La ideología populista jaquea al campo desde hace 70 años. El peronismo de los años 40 y 50 jugó a dos puntas. Por un lado, dio apoyo crediticio al sector. Necesitaba las divisas del agro para subsidiar la industria nacional y consolidar una base electoral urbana dentro del proletariado industrial. Por el otro, implantó la grieta que llega hasta nuestros días. Con un discurso simple y coloquial, el gobierno separó al "pueblo trabajador" de la "oligarquía terrateniente", sin diferenciar matices. El aperturismo libremercadista del sector pronto chocó con el proteccionismo estatista del populismo.

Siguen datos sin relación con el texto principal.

(* ===== verification/MpqLifeInv.v ===== *)
(** * Invariants of the life of a queue

    What holds between the steps of [MpqLife]: how the creator and the thread of the
    queue stand to each other, what the queue owns while it is there, who holds
    references to it, and who waits for its end. *)
From S2P Require Import Prelude OsMp MpqLife.
#[local] Open Scope aosl_scope.

(** ** Phases of the thread of the queue *)

Definition alive (qt : qpc) : bool :=
  match qt with
  | QtInit | QtReply CreateQ _ | QtReply2 CreateQ _ | QtReply3 CreateQ | QtLoop
  | QtUninstall _ | QtDrain _ | QtFini _ | QtFree _ => true
  | _ => false
  end.
(** The queue is in the table. *)
Definition inst (qt : qpc) : bool :=
  match qt with
  | QtInit | QtReply CreateQ _ | QtReply2 CreateQ _ | QtReply3 CreateQ | QtLoop | QtUninstall _ => true
  | _ => false
  end.
(** The end of [__q_wait_destroy] it is in: [init] failed, or the normal end. *)
Definition ending (qt : qpc) : option (option Z) :=
  match qt with
  | QtUninstall k | QtDrain k | QtFini k | QtFree k | QtNotify k _ | QtTell k _ _ | QtTell2 k _ _ | QtTell3 k _ _ => Some k
  | _ => None
  end.
(** What the creator was told. *)
Definition told (qt : qpc) : option created :=
  match qt with
  | QtReply3 r | QtExit r => Some r
  | QtLoop => Some CreateQ
  | QtNone | QtStart _ | QtInit | QtNoQ _ | QtReply _ _ | QtReply2 _ _ => None
  | _ => match ending qt with Some None => Some CreateQ | _ => None end
  end.
(** It holds the creator's mutex. *)
Definition replies (qt : qpc) : bool := match qt with QtReply2 _ _ | QtReply3 _ => true | _ => false end.
(** A result that is passed on is one. *)
Definition result_ok (qt : qpc) : Prop :=
  match qt with QtReply r _ | QtReply2 r _ | QtReply3 r | QtExit r => r <> CreateInit | _ => True end.
(** [fini] has been called. *)
Definition finished (qt : qpc) : bool :=
  match qt with
  | QtReply CreateNull _ | QtReply2 CreateNull _ | QtReply3 CreateNull | QtExit _
  | QtFree _ | QtNotify _ _ | QtTell _ _ _ | QtTell2 _ _ _ | QtTell3 _ _ _ => true
  | _ => false
  end.

(** ** The creator *)

Definition cr_holds (cr : cpc) : bool := match cr with CrTest | CrUnlock => true | _ => false end.
Definition cowner (cr : cpc) (qt : qpc) : option actor :=
  if cr_holds cr then Some Creator else if replies qt then Some QThread else None.

Definition cinv (cf : option create_frame) (cr : cpc) (qt : qpc) : Prop :=
  result_ok qt /\
  match cr with
  | CrIdle => cf = None /\ qt = QtNone
  | CrThread _ => cf = Some (MkCf CreateInit 0 None) /\ qt = QtNone
  | CrFailed _ => cf = None /\ (qt = QtNone \/ qt = QtExit CreateNull)
  | CrRead | CrDone => cf = None /\ told qt = Some CreateQ /\ replies qt = false
  | CrLock | CrTest | CrBlocked | CrWoken | CrUnlock | CrDestroy =>
    exists f, cf = Some f /\ qt <> QtNone /\ cf_result f = default CreateInit (told qt) /\ cf_mutex f = cowner cr qt /\
      cr_holds cr && replies qt = false /\
      (cr = CrBlocked -> told qt = None) /\
      (cr = CrUnlock \/ cr = CrDestroy -> told qt <> None /\ replies qt = false)
  end.

(** ** The memory *)

Section Inv.
Context (be : backend) (sock : bool) (qid : Z) (base wbase : gset Z).

Definition minv (m : qmem) (qt : qpc) : Prop :=
  m_installed m = inst qt /\
  match m_q m with
  | Some q =>
    alive qt = true /\ m_lock m = true /\ m_id m = true /\ m_names m = (if lq_name q then 1 else 0) /\
    owned base wbase (qfds be (lq_os q)) (qwatch be (lq_os q)) (m_os m) /\
    (activated (lq_os q) = true -> piper (lq_os q) <> -1) /\
    (is_Some (ending qt) -> lq_terminated q = true)
  | None => alive qt = false /\ m_lock m = false /\ m_id m = false /\ m_names m = 0 /\ owned base wbase [] ∅ (m_os m)
  end.

(** ** References *)

Definition holds (p : wpc) : bool := match p with WGot _ _ | WTerm _ | WPut _ | WPutWait => true | _ => false end.
Definition uinv (m : qmem) (qt : qpc) (th : list wpc) : Prop :=
  match m_q m with Some q => lq_usage q = 1 + cnt holds th | None => cnt holds th = 0 end /\
  match qt with QtFini _ | QtFree _ => cnt holds th = 0 | _ => True end.

(** ** The threads that wait *)

Definition framed (p : wpc) : bool :=
  match p with WTerm _ | WPutWait | WLock | WTest | WBlocked | WWoken | WUnlock | WDestroy => true | _ => false end.
Definition w_holds (p : wpc) : bool := match p with WTest | WUnlock => true | _ => false end.
(** The thread of the queue holds the mutex of thread [t]. *)
Definition tells (qt : qpc) (t : nat) : bool :=
  match qt with QtTell2 _ i _ | QtTell3 _ i _ => bool_decide (i = t) | _ => false end.
Definition wowner (p : wpc) (qt : qpc) (t : nat) : option actor :=
  if w_holds p then Some (Other t) else if tells qt t then Some QThread else None.

(** The entry of thread [t], when [L] are the threads to be told. *)
Definition entry (L : list nat) (qt : qpc) (t : nat) (f : option wait_frame) (p : option wpc) : Prop :=
  match f, p with
  | None, Some p => framed p = false /\ (t ∉ L) /\ tells qt t = false
  | None, None => (t ∉ L) /\ tells qt t = false
  | Some _, None => False
  | Some f, Some p =>
    framed p = true /\ wf_done f = bool_decide (t ∉ L) /\ wf_mutex f = wowner p qt t /\ w_holds p && tells qt t = false /\
    (p = WBlocked -> t ∈ L) /\ (p = WUnlock \/ p = WDestroy -> (t ∉ L) /\ tells qt t = false)
  end.

(** The entries linked from [w] are those of [L]. *)
Fixpoint chain (wf : gmap nat wait_frame) (w : option nat) (L : list nat) : Prop :=
  match L with
  | [] => w = None
  | t :: L => w = Some t /\ exists f, wf !! t = Some f /\ chain wf (wf_next f) L
  end.

(** Where the list of the threads to be told is. *)
Definition waiting (m : qmem) (wf : gmap nat wait_frame) (qt : qpc) (L : list nat) : Prop :=
  match qt with
  | QtNotify _ w => chain wf w L
  | QtTell _ i nx | QtTell2 _ i nx => exists L', L = i :: L' /\ chain wf nx L'
  | QtTell3 _ i nx => chain wf nx L /\ i ∉ L
  | _ => match m_q m with Some q => chain wf (destroy_wait_head q) L /\ destroy_wait_tail q = last L | None => L = [] end
  end.

Definition winv (m : qmem) (wf : gmap nat wait_frame) (qt : qpc) (th : list wpc) : Prop :=
  exists L, NoDup L /\ waiting m wf qt L /\ forall t, entry L qt t (wf !! t) (th !! t).

(** ** The main queue *)

Definition mainv (m : qmem) (cr : cpc) (is_main : bool) : Prop :=
  is_main = true -> cr = CrDone -> m_main m = match m_q m with Some _ => qid | None => -1 end.

Definition linv (s : lsys) : Prop :=
  cinv (l_cf s) (l_cr s) (l_qt s) /\ minv (l_m s) (l_qt s) /\ uinv (l_m s) (l_qt s) (l_th s) /\
  winv (l_m s) (l_wf s) (l_qt s) (l_th s) /\ mainv (l_m s) (l_cr s) (l_is_main s) /\
  l_finis s = (if finished (l_qt s) then 1 else 0)%nat.

(** The creator is about to read the identifier of a queue that has been freed. *)
Definition late_read (s : lsys) : Prop := l_cr s = CrRead /\ m_q (l_m s) = None.

(** What a step makes: nothing, a good state, or a fault where it is [late]. *)
Definition good_step (late : Prop) (r : option (res lsys)) : Prop :=
  match r with None => True | Some (Ret s') => linv s' | Some Fault => late | _ => False end.

(** ** Lists of entries *)

Lemma chain_agree wf wf' w L : chain wf w L -> (forall t, t ∈ L -> (wf_next <$> wf' !! t) = (wf_next <$> wf !! t)) -> chain wf' w L.
Proof.
  revert w. induction L as [|t L IH]; intros w Hc He; [done|]. destruct Hc as [-> (f & Hf & Hc)]. split; [done|].
  pose proof (He t ltac:(set_solver)) as Ht. rewrite Hf in Ht. destruct (wf' !! t) as [f'|] eqn:E'; [|done]. injection Ht as Ht.
  exists f'. split; [done|]. rewrite Ht. apply IH; [done|]. intros u Hu. apply He. set_solver.
Qed.

Lemma chain_same wf w L t f g : chain wf w L -> wf !! t = Some f -> wf_next g = wf_next f -> chain (<[t := g]> wf) w L.
Proof.
  intros Hc Hf Hg. eapply chain_agree; [exact Hc|]. intros u _. destruct (decide (u = t)) as [-> |Hu]; [rewrite lookup_insert_eq, Hf; cbn; by rewrite Hg|].
  by rewrite lookup_insert_ne.
Qed.

Lemma chain_other wf wf' w L t : chain wf w L -> t ∉ L -> (forall u, u <> t -> wf' !! u = wf !! u) -> chain wf' w L.
Proof. intros Hc Ht He. eapply chain_agree; [exact Hc|]. intros u Hu. rewrite He; [done|]. intros ->. done. Qed.

Lemma chain_snoc wf w L t u f : chain wf w L -> NoDup L -> last L = Some u -> wf !! u = Some f -> t ∉ L -> wf !! t = Some new_wait ->
  chain (<[u := set_next (Some t) f]> wf) w (L ++ [t]).
Proof.
  revert w. induction L as [|x L IH]; intros w Hc Hnd Hl Hu Ht Hw; [done|]. apply NoDup_cons in Hnd as [Hx Hnd]. destruct Hc as [-> (g & Hg & Hc)].
  cbn [app]. split; [done|]. destruct L as [|y L].
  - cbn in Hl. injection Hl as ->. rewrite lookup_insert_eq. eexists. split; [done|]. cbn. split; [done|]. exists new_wait.
    rewrite lookup_insert_ne by set_solver. done.
  - exists g. assert (u ∈ y :: L) by (by apply last_Some_elem_of). rewrite lookup_insert_ne by set_solver. split; [done|]. apply IH; try done. set_solver.
Qed.

(** Only the entry of thread [t] changes. *)
Lemma entries_update t L L' qt qt' (wf wf' : gmap nat wait_frame) (th th' : list wpc) :
  (forall u, entry L qt u (wf !! u) (th !! u)) ->
  (forall u, u <> t -> wf' !! u = wf !! u /\ th' !! u = th !! u /\ (u ∈ L' <-> u ∈ L) /\ tells qt' u = tells qt u) ->
  entry L' qt' t (wf' !! t) (th' !! t) ->
  forall u, entry L' qt' u (wf' !! u) (th' !! u).
Proof.
  intros H He Ht u. destruct (decide (u = t)) as [-> |Hu]; [done|]. destruct (He u Hu) as (-> & -> & HL & Hq). specialize (H u). unfold entry, wowner in *.
  rewrite Hq. destruct (wf !! u) as [f|], (th !! u) as [p|]; [|done|naive_solver..].
  rewrite (bool_decide_ext (u ∉ L') (u ∉ L) (not_iff_compat HL)). naive_solver.
Qed.

(** ** Making and taking apart *)

Lemma modm_wp f m Q : Q tt (f m) -> wp (modm f) m Q.
Proof. done. Qed.
Lemma the_q_wp m q Q : m_q m = Some q -> Q q m -> wp the_q m Q.
Proof. intros Hq HQ. unfold the_q, wp. run. by rewrite Hq. Qed.
Lemma mod_lq_wp f m q Q : m_q m = Some q -> Q tt (w_q (Some (f q)) m) -> wp (mod_lq f) m Q.
Proof. intros Hq HQ. unfold mod_lq. apply wp_bind. by eapply the_q_wp. Qed.

Lemma run_os_wp {A} (c : CM osst A) m q Q : m_q m = Some q ->
  wp c (MkOst (lq_os q) (m_os m)) (fun a s => Q a (w_os (o_w s) (w_q (Some (MkLq (lq_flags q) (lq_name q) (o_q s) (lq_terminated q) (lq_exiting q) (lq_usage q) (destroy_wait_head q) (destroy_wait_tail q))) m))) ->
  wp (run_os c) m Q.
Proof. intros Hq Hc. unfold run_os, the_q, modm, wp in *. run. rewrite Hq. destruct (c _) as [[a s]| | |]; done. Qed.

(** There is no queue, and nothing of it is left. *)
Definition nothing (base : gset Z) (m : qmem) : Prop :=
  m_q m = None /\ m_lock m = false /\ m_id m = false /\ m_names m = 0 /\ owned base wbase [] ∅ (m_os m).
(** The queue [q] is there with all that belongs to it. *)
Definition complete (m : qmem) (q : lq) : Prop :=
  m_q m = Some q /\ m_lock m = true /\ m_id m = true /\ m_names m = (if lq_name q then 1 else 0) /\
  owned base wbase (qfds be (lq_os q)) (qwatch be (lq_os q)) (m_os m) /\ (activated (lq_os q) = true -> piper (lq_os q) <> -1).

Lemma q_create_wp mem name id err flags m : nothing base m -> m_installed m = false ->
  wp (__q_create be sock mem name id err flags) m (fun r m' => m_main m' = m_main m /\
    match r with
    | Some _ => (exists b, leaks sock base b /\ nothing b m') /\ m_installed m' = false
    | None => exists q, complete m' q /\ m_installed m' = true /\ lq_terminated q = false /\ lq_usage q = 1 /\ destroy_wait_head q = None /\ destroy_wait_tail q = None
    end).
Proof.
  destruct m as [q0 n lk i ins os mn]. intros (H1 & H2 & H3 & H4 & Ho) Hi. cbn in *. subst. unfold __q_create. assert (Hbb : leaks sock base base) by (by left).
  destruct mem; [|cbn; split; [done|]; split; [|done]; by exists base]. cbn [negb].
  apply wp_bind, modm_wp. cbn [w_q]. apply wp_bind.
  set (q1 := MkLq flags name _ _ _ _ _ _). set (m1 := MkM (Some q1) (if name then 1 else 0) false false false os mn).
  assert (H : wp (when name then modm (fun m => w_names (m_names m + 1) m)) (MkM (Some q1) 0 false false false os mn) (fun _ m => m = m1)) by (by destruct name).
  wlast H. clear H. intros _ ? ->. apply wp_bind. eapply run_os_wp; [done|]. wlast os_mp_init_wp; [exact Ho|].
  intros r [o w] [(-> & Hw & Ha)|[-> Hw]]; cbn [o_q o_w] in *; cbn [Z.ltb Z.compare].
  2: { destruct Hw as (b & Hb & Hw). unfold __free_q_obj, the_q, modm. subst m1 q1. destruct name; cbn; (split; [done|]; split; [|done]; by exists b). }
  destruct id; cbn [negb].
  - cbn. split; [done|]. eexists. unfold complete. cbn. done.
  - apply wp_bind. eapply mod_lq_wp; [done|]. apply wp_bind, modm_wp, wp_bind. eapply mod_lq_wp; [done|]. apply wp_bind, modm_wp, wp_bind. eapply run_os_wp; [done|]. cbn -[wp]. wlast os_mp_fini_wp; [exact Hw|exact Ha|].
    intros _ s Hs. unfold __free_q_obj, the_q, modm. subst m1 q1. destruct name; cbn; (split; [done|]; split; [|done]; by exists base).
Qed.

Lemma q_destroy_wp m q : complete m q ->
  wp (__q_destroy be qid) m (fun _ m' => nothing base m' /\ m_installed m' = m_installed m /\ m_main m' = if m_main m =? qid then -1 else m_main m).
Proof.
  destruct m as [q0 n lk i ins os mn]. intros (H1 & H2 & H3 & H4 & Ho & Ha). cbn in *. subst. unfold __q_destroy. apply wp_bind. eapply the_q_wp; [done|]. apply wp_bind.
  eapply run_os_wp; [done|]. wlast os_mp_fini_wp; [exact Ho|exact Ha|]. intros _ s Hs. unfold nothing, __free_q_obj, the_q, modm, wp. run. cbn.
  destruct (mn =? qid); cbn; destruct (lq_name q); cbn; done.
Qed.
End Inv.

"La tierra no es un bien de renta, sino de trabajo", sostenía el gobierno, al tiempo que advertía que la existencia de tierras improductivas las exponía a expropiación.
El resto es historia conocida: control del comercio para capturar la renta agropecuaria (IAPI), retenciones "solidarias", la 125, cupos de exportación para defender la "mesa de los argentinos", intento de recrear la Junta Nacional de Granos , acusación de un ministro al sector por contaminar con gases invernaderos y plaguicidas y, ahora, el renacimiento de una épica expropiatoria detrás de Vicentin. Episodios recurrentes como la destrucción de silobolsas, la quema de lotes o el ataque a productores por fumigar y sembrar semillas transgénicas completan el cuadro.
Pero más allá de estas operaciones resonantes, el populismo inoculó un virus de lenta penetración ideológica que silenciosamente anidó en el gobierno nacional y las provincias, el INTA, las universidades públicas, el Conicet y programas nacionales. Afloran allí focos activos de "resistencia" ideológica al sector. Dos botones bastan de muestra: la "agricultura familiar" y la "agroecología". La ley de creación del INTA orientaba la agricultura familiar hacia la tecnología para "vitalizar la economía privada, elevar el nivel social de la familia rural y mejorar la competitividad del país en los mercados internacionales". Esa idea lentamente mutó hacia una errática noción de pobreza rural supuestamente provocada "por un capitalismo deshumanizado, neoliberal y clasista, con terratenientes que subordinan y expulsan de la tierra al proletariado rural". Integra su feligresía una variopinta comparsa de productores en serio (huerteros, fruticultores, floricultores), changas ocasionales, "planeros", curiosos y omnipresentes militantes, dentro de un llamativo viraje de lo rural hacia lo urbano.
Así tergiversaron también la noción de agroecología. Casi un siglo atrás, la agroecología integró la agronomía con la ecología generando una colección de buenas prácticas agrícolas que siguen vigentes. Cuba recurrió a ella cuando cayó la Unión Soviética y se cortó el subsidio de insumos vitales para producir. Los rendimientos se desplomaron, pero pudo resistir la hambruna. El gobierno cubano exportó luego la agroecología con un valor ideológico agregado que incluyó, entre otras cosas, la meneada "soberanía alimentaria". Siempre atento a lo que ocurría en la isla, el progresismo latinoamericano compró entusiastamente y convirtió una ciencia seria en una pseudociencia nivelando, por ejemplo, el conocimiento científico con el "conocimiento ancestral" de los pueblos rurales. Acompañada de mucha retórica y pocos números, la agroecología fue presentada como una alternativa liberadora frente a la agricultura convencional "capitalista, neoliberal, de gran escala y alta dependencia tecnológica", y ante las "corporaciones que nos venden semillas transgénicas, agrotóxicos y maquinarias que degradan el ambiente y envenenan los pueblos".
El lento goteo ideológico se materializó dentro del gobierno nacional en una Secretaría de Agricultura Familiar y en una Dirección de Agroecología. Manipulada por militantes, la ideología ancló en entidades públicas con extensa cobertura territorial, asegurando presencia en buena parte de la Argentina. Algunas almas puras del sector rural cayeron cautivadas ante ese canto de sirenas. Pero es hora de que despierten: cuando tengan que bajar al potrero o al lote, la realidad les golpeará la cara. El relato cae cuando los números no cierran.
Fuente: Diario "La Nación". Opinión del doctor Ernesto Viglizzo, miembro correspondiente de la Academia Nacional de Agronomía y Veterinaria.